It was a David versus Goliath kind of night, with the City of Selkirk pitted against the team that developed the massively successful video game Assassin’s Creed.
Both were vying for the Ascent Award at the Charted Professionals in Human Resources of Manitoba awards night. Selkirk’s nomination was for its Career GPS program.
On that night, the Assassin went down, and the City of Selkirk claimed victory.
Diana Vieira, Human Resources Administrator for the city, said they knew they were one of the finalists, but had no idea who would win.
“We didn’t actually find out until they showcased the two finalists at the event,” she said.
“And then they opened an envelope, Oscar style, and announced the winner.”
Crystal Gustafson, Manager of Human Resources for the city, said though the win was a shock, the value of their program was not.
“The Career GPS allows us to help employees in the organization plan their career path. If they start with the city as a labourer in the Parks and Recreation Department, we help them with tools, resources and training that they need if they decide that eventually they want to become the CAO,” Gustafson said.
Leadership all the way
The city has had a leadership program since 2016 and in 2019 the HR Department developed Career GPS to compliment the original program.
Career GPS is a new, innovative program that allows employees to take charge of their career planning, in consultation with and support from, the management team and HR.
The program guides employees through career visioning and exploration exercises and provides insight into how they can prepare themselves for the careers available within the city.
Employees receive support and guidance in planning their development route and assistance with financial and other resources they may require to reach their destination.
Every new employee learns about Career GPS during orientation and it’s featured during Lunch and Learn sessions the city hosts throughout the year as a refresher to existing employees.
The employee gets a Career GPS binder that guides them and allows them to create a plan for their career goals. If they want to climb the ladder within the department they’re in, or take a different path all together, they approach their director who goes to HR to arrange a meeting with the department they are interested in.
“We do job shadowing, mentoring, everything they need. If someone wanted to work in HR, they could come and spend the day with me and Diana and work with us for a day, then they might decide, ‘oh, I don’t want to work in HR’,” Gustafson laughed.
CAO Duane Nicol said having a Career GPS program is beneficial for Selkirk, the corporation, in that it improves the city’s internal candidate pool, but it’s also a benefit for the entire community.

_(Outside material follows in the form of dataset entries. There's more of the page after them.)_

Lemma valid_criterion_iff t st p s c :
  valid_criterion_attestation sha256 to_xdr t st s p c = true ↔ criterion_holds t st p s c.
Proof.
  unfold valid_criterion_attestation, criterion_holds. destruct (criterion_attestations st !! _) as [x|]; [|naive_solver].
  rewrite andb_true_iff, negb_true_iff, Z.ltb_lt. naive_solver.
Qed.

Lemma latest_rule_run {A} (k : EligibilityRule → M A) e w p :
  inv sha256 to_xdr (store w) →
  (n <- get_latest_rule_version p ;; r <- get_eligibility_rule p n ;; k r) e w =
    match latest_rule (store w) p with Some r => k r e w | None => Failed w NoRulePublished end.
Proof.
  intros Hi. unfold get_latest_rule_version, get_eligibility_rule, latest_rule. cbv [bind load ok_or ret fail].
  destruct (rule_versions (store w) !! p) as [n|] eqn:Hn; simpl; [|done].
  destruct (versions_latest er_version _ _ p n (inv_versions _ _ _ Hi) Hn) as [r ->]. done.
Qed.

Lemma latest_mentorship_rule_run {A} (k : MentorshipEligibilityRule → M A) e w p :
  inv sha256 to_xdr (store w) →
  (n <- get_latest_mentorship_rule_version p ;; r <- get_mentorship_eligibility_rule p n ;; k r) e w =
    match latest_mentorship_rule (store w) p with Some r => k r e w | None => Failed w NoMentorshipRulePublished end.
Proof.
  intros Hi. unfold get_latest_mentorship_rule_version, get_mentorship_eligibility_rule, latest_mentorship_rule.
  cbv [bind load ok_or ret fail]. destruct (mentorship_versions (store w) !! p) as [n|] eqn:Hn; simpl; [|done].
  destruct (versions_latest mr_version _ _ p n (inv_mentorship_versions _ _ _ Hi) Hn) as [r ->]. done.
Qed.

(** C37: Evaluation means eligibility.  In every reachable world the evaluation of a subject fails only
    where no rule is published, never for a missing version, and otherwise tells whether the
    subject is eligible now; the same for the mentorship rules. *)
Theorem evaluation_exact this w e p s :
  Reach this w →
  match latest_rule (store w) p with
  | None => invoke (evaluate_eligibility p s) e w = (w, Errored NoRulePublished)
  | Some _ => ∃ b, invoke (evaluate_eligibility p s) e w = (w, Returned b) ∧ (b = true ↔ eligible (timestamp e) (store w) p s)
  end ∧
  match latest_mentorship_rule (store w) p with
  | None => invoke (evaluate_mentorship_eligibility sha256 to_xdr p s) e w = (w, Errored NoMentorshipRulePublished)
  | Some _ => ∃ b, invoke (evaluate_mentorship_eligibility sha256 to_xdr p s) e w = (w, Returned b) ∧
      (b = true ↔ mentorship_eligible (timestamp e) (store w) p s)
  end.
Proof.
  intros Hi%eligibility_reachable. split.
  - unfold invoke, evaluate_eligibility. rewrite latest_rule_run by done.
    destruct (latest_rule (store w) p) as [r|] eqn:Hr; [|done]. eexists. split; [reflexivity|].
    rewrite forallb_forall. unfold eligible. rewrite Hr. split.
    + intros Hall. exists r. split; [done|]. intros ty Hty. specialize (Hall ty). rewrite <-list_elem_of_In in Hall.
      apply Hall, orb_true_iff in Hty as [(x & ?)%valid_attestation_iff|(x & ?)%valid_attestation_iff]; eauto 10.
    + intros (r' & [= <-] & Hall) ty Hty. apply list_elem_of_In, Hall in Hty as (scope & x & [->| ->] & Hx); apply orb_true_iff;
        [left|right]; apply valid_attestation_iff; eauto.
  - unfold invoke, evaluate_mentorship_eligibility. rewrite latest_mentorship_rule_run by done.
    destruct (latest_mentorship_rule (store w) p) as [r|] eqn:Hr; [|done]. eexists. split; [reflexivity|].
    rewrite andb_true_iff, orb_true_iff, forallb_forall, existsb_exists, bool_decide_eq_true. setoid_rewrite valid_criterion_iff.
    setoid_rewrite <-list_elem_of_In. unfold mentorship_eligible. rewrite Hr. naive_solver.
Qed.

(** Eligibility is granted, not taken.  If one call makes a subject eligible who was not, it was an
    attestation for that subject by an issuer on the allowlist who signed it, of a type the rule
    requires, for the program or globally; or the administrator published a rule for the program. *)
Theorem eligibility_gained this w e c t p s :
  Reach this w → ¬ eligible t (store w) p s → eligible t (store (invoke (exec c) e w).1) p s →
  (∃ i scope ty until r, c = CIssue i s scope ty until ∧ vouches e (store w) i ∧ timestamp e < until ∧ t < until ∧
     (scope = p ∨ scope = global_scope) ∧ latest_rule (store w) p = Some r ∧ ty ∈ required_types r) ∨
  (∃ a l, c = CRule a p l ∧ is_admin e (store w) a).
Proof.
  intros Hi%eligibility_reachable Hno Hyes. unfold invoke in Hyes. destruct (exec c e w) as [w' u| |] eqn:Hrun; [|done..].
  simpl in Hyes. destruct (eligibility_effect sha256 to_xdr c e w w' u Hrun) as [_ Heff].
  destruct Heff as [x Ha|a x b Ha|a q l n Ha Hn Hmax Hok|a q all any n Ha Hn Hmax Hok|i s' q c h until r Hv Ht Hc Hr Hin|a s' q c x Hx Ha
    |i s' scope ty until Hv Ht|a s' scope ty x Hx Ha]; try done.
  - destruct (decide (q = p)) as [->|Hq]; [right; eauto|]. destruct Hno. destruct Hyes as (r & Hr & Hall). exists r.
    split; [|done]. unfold latest_rule in *. simpl in Hr. rewrite lookup_insert_ne in Hr by done.
    destruct (rule_versions (store w) !! p); [|done]. simpl in *. by rewrite lookup_insert_ne in Hr by congruence.
  - destruct Hyes as (r & Hr & Hall). change (latest_rule (put_attestation _ _ _) p) with (latest_rule (store w) p) in Hr.
    destruct (decide (s' = s ∧ (scope = p ∨ scope = global_scope) ∧ ty ∈ required_types r ∧ t < until)) as [(-> & Hs & Hty & Ht')|Hn].
    + left. eauto 15.
    + destruct Hno. exists r. split; [done|]. intros ty' Hty'. destruct (Hall ty' Hty') as (sc & x & Hsc & Hx & Hrev & Hexp).
      exists sc, x. split_and!; try done. simpl in Hx. rewrite lookup_insert in Hx. case_decide as Hk; [|done].
      injection Hk as -> -> ->. injection Hx as <-. simpl in Hexp. destruct Hn. done.
  - destruct Hno. destruct Hyes as (r & Hr & Hall). exists r. split; [done|]. intros ty' Hty'.
    destruct (Hall ty' Hty') as (sc & y & Hsc & Hy & Hrev & Hexp). exists sc, y. split_and!; try done. simpl in Hy.
    rewrite lookup_insert in Hy. case_decide; [|done]. injection Hy as <-. done.
Qed.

“Not only does this program help the city maintain its workforce by creating opportunities for employees within our organization, but also contributes to the availability of skilled workers in our community, by opening new opportunities for our employees outside of our organization.”
The right people in place at the right time is key
The Career GPS aligns with the Selkirk’s Strategic Plan that calls for the city to have the right human capital in place at the right time.
Nicol said a changing world meant the city had to adapt to a changing workforce. Gone are the days when an employee at a smaller municipality might start their job right out of high school, learn on the job and remain within their position or department until retirement.
“This dynamic is changing. Increasingly, the services municipalities provide are being shaped by new technology and regulatory systems,” Nicol said.
“Roles are professionalizing and new regulations have increased the demand for formally trained and certified employees. Compounding this problem is a workforce that is highly mobile and comfortable with changing employers every few years.”
Nicol said he’s proud of the HR team for their excellent work in developing the Career GPS and earning the recognition that accompanies the Ascent Award.
“We know that to be successful, we need to maintain a skilled, creative, engaged, and nimble local civil service, to meet the growing needs of our city,” Nicol said.
“We believe in continuous learning within our organization and that having the right people in place at the right time is key to providing valuable services to our citizens.